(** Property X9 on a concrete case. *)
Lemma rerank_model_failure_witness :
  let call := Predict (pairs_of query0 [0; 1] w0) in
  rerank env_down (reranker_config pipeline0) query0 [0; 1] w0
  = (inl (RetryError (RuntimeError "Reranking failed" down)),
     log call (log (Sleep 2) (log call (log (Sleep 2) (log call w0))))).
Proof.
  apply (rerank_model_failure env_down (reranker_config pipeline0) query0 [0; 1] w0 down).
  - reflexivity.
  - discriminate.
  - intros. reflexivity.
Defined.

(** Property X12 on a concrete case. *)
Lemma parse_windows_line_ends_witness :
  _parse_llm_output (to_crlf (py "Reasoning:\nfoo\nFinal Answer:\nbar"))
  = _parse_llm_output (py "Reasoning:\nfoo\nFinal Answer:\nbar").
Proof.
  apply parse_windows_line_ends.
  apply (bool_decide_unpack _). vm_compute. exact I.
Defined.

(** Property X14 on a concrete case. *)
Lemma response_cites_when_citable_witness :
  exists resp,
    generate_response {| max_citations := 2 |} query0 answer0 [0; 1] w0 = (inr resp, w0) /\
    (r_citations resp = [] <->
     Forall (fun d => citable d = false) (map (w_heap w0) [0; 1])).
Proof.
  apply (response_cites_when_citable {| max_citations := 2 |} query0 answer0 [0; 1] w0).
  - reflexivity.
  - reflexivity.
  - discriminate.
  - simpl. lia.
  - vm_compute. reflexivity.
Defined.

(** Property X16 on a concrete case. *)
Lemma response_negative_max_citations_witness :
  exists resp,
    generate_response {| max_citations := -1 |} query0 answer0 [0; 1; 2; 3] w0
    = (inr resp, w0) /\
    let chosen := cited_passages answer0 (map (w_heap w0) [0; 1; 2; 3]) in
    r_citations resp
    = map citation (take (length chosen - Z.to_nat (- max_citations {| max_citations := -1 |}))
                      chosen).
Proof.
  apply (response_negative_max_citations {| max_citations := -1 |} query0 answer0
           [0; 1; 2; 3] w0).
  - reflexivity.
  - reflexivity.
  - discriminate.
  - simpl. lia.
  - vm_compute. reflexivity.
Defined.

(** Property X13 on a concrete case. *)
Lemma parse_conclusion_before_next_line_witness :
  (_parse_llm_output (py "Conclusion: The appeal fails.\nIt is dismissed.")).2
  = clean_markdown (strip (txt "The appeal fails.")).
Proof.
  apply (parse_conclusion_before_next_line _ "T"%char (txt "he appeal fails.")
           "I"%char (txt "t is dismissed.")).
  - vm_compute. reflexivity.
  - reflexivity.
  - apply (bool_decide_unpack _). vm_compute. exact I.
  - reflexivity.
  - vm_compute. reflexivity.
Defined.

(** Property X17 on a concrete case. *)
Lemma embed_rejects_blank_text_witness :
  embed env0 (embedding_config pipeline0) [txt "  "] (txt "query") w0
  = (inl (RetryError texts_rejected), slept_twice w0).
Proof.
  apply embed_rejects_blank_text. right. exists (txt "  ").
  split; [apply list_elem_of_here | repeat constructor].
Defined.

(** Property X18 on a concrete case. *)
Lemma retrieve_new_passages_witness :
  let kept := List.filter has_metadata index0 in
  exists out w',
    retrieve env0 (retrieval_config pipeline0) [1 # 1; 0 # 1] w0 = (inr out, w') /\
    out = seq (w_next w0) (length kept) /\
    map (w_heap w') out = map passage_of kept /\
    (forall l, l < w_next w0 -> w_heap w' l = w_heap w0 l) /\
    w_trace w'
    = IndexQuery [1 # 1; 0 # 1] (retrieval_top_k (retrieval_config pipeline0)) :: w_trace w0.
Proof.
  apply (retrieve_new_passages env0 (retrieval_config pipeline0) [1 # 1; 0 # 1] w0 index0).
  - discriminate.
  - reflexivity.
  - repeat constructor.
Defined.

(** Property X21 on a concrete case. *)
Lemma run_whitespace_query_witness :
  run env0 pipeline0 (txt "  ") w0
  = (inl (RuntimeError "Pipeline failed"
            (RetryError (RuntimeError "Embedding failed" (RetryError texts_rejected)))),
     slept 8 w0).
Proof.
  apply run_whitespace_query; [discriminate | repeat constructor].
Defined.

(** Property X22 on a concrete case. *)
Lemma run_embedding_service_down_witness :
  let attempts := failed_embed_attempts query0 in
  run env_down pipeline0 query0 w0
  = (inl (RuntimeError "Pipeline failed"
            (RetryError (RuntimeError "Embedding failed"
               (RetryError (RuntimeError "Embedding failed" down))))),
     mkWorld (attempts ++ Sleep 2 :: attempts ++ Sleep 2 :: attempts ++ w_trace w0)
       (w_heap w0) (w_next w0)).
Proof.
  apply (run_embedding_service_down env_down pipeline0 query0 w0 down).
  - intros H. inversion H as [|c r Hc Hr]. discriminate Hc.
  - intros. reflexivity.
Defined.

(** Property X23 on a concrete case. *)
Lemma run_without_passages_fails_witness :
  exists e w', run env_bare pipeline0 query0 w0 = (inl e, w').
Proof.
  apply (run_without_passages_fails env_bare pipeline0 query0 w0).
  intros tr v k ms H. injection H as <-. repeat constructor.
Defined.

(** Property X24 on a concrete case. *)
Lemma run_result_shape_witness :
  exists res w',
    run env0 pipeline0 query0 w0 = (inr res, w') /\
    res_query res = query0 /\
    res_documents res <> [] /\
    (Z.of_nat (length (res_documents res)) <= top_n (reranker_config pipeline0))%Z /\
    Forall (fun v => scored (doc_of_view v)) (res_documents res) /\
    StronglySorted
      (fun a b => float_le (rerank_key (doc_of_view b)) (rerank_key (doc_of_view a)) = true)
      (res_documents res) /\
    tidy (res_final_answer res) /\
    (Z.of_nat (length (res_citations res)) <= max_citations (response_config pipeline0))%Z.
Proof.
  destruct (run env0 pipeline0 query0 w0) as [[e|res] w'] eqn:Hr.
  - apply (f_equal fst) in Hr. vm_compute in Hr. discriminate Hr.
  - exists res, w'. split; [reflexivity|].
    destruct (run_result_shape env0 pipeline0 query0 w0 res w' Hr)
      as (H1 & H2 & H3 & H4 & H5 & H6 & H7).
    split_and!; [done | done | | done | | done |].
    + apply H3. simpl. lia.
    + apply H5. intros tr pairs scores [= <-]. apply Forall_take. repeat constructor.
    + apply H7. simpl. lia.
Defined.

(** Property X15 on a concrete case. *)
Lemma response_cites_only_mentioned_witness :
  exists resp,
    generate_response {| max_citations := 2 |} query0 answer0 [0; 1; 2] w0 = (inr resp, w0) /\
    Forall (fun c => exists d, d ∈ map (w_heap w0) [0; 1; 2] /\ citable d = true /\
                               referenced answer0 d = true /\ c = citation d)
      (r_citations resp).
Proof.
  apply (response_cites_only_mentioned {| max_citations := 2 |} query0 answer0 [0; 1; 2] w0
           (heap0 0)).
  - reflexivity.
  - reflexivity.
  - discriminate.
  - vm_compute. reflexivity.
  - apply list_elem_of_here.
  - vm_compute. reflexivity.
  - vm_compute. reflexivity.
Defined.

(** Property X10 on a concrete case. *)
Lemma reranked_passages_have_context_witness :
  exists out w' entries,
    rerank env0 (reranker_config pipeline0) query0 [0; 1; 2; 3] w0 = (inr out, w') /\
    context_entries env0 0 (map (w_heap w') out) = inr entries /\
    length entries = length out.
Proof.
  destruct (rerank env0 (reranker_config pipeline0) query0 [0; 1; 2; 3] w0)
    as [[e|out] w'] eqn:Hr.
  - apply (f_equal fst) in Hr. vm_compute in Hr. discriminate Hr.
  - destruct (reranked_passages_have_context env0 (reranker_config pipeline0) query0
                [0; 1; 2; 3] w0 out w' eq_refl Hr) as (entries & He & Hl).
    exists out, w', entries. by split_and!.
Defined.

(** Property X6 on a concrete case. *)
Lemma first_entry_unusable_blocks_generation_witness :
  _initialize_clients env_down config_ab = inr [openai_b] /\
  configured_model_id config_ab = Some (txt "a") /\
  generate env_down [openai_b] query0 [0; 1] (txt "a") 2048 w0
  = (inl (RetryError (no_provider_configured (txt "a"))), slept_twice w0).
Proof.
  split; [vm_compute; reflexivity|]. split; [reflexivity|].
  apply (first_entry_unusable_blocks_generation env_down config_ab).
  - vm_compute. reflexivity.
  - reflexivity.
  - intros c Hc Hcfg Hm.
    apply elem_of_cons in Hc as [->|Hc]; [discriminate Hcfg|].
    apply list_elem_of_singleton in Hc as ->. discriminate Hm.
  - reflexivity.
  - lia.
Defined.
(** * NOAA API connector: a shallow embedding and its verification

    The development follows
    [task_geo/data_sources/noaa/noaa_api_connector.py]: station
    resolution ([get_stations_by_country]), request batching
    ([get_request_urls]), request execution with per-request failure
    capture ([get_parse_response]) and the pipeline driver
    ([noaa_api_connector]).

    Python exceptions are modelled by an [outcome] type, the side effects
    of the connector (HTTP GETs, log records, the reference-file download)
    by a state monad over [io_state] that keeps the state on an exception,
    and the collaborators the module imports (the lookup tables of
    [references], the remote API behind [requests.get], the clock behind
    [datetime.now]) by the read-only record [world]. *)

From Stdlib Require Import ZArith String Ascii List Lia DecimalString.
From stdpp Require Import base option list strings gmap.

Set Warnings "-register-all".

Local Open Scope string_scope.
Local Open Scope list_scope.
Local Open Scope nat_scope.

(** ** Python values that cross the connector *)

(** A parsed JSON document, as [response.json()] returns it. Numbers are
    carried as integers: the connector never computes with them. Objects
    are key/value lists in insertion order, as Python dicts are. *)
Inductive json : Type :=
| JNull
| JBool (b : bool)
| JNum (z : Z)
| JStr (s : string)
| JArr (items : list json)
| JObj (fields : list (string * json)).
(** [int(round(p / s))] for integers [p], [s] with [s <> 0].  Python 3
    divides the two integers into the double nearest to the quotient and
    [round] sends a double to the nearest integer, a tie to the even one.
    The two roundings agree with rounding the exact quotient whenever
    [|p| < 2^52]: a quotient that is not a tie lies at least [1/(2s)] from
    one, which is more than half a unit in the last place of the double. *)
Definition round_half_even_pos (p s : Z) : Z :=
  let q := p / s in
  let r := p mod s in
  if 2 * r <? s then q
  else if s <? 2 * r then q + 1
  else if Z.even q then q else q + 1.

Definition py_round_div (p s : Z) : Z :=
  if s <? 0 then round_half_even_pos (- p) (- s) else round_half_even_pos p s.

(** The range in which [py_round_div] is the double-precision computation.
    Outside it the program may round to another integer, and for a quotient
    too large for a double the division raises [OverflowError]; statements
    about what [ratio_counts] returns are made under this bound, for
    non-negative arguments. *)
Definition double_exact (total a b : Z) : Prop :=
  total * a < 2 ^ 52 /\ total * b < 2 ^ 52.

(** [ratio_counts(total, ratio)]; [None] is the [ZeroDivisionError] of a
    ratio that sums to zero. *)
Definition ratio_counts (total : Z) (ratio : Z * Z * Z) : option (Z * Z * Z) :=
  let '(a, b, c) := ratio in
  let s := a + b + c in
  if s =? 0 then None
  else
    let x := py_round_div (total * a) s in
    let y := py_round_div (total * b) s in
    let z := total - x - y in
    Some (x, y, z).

----

### Work task
Could you return exactly the lines above from the line with "The two roundings" to the line with "else if s <? 2 * r then q + 1", both included, and nothing else?

### Solved exercise
    The two roundings agree with rounding the exact quotient whenever
    [|p| < 2^52]: a quotient that is not a tie lies at least [1/(2s)] from
    one, which is more than half a unit in the last place of the double. *)
Definition round_half_even_pos (p s : Z) : Z :=
  let q := p / s in
  let r := p mod s in
  if 2 * r <? s then q
  else if s <? 2 * r then q + 1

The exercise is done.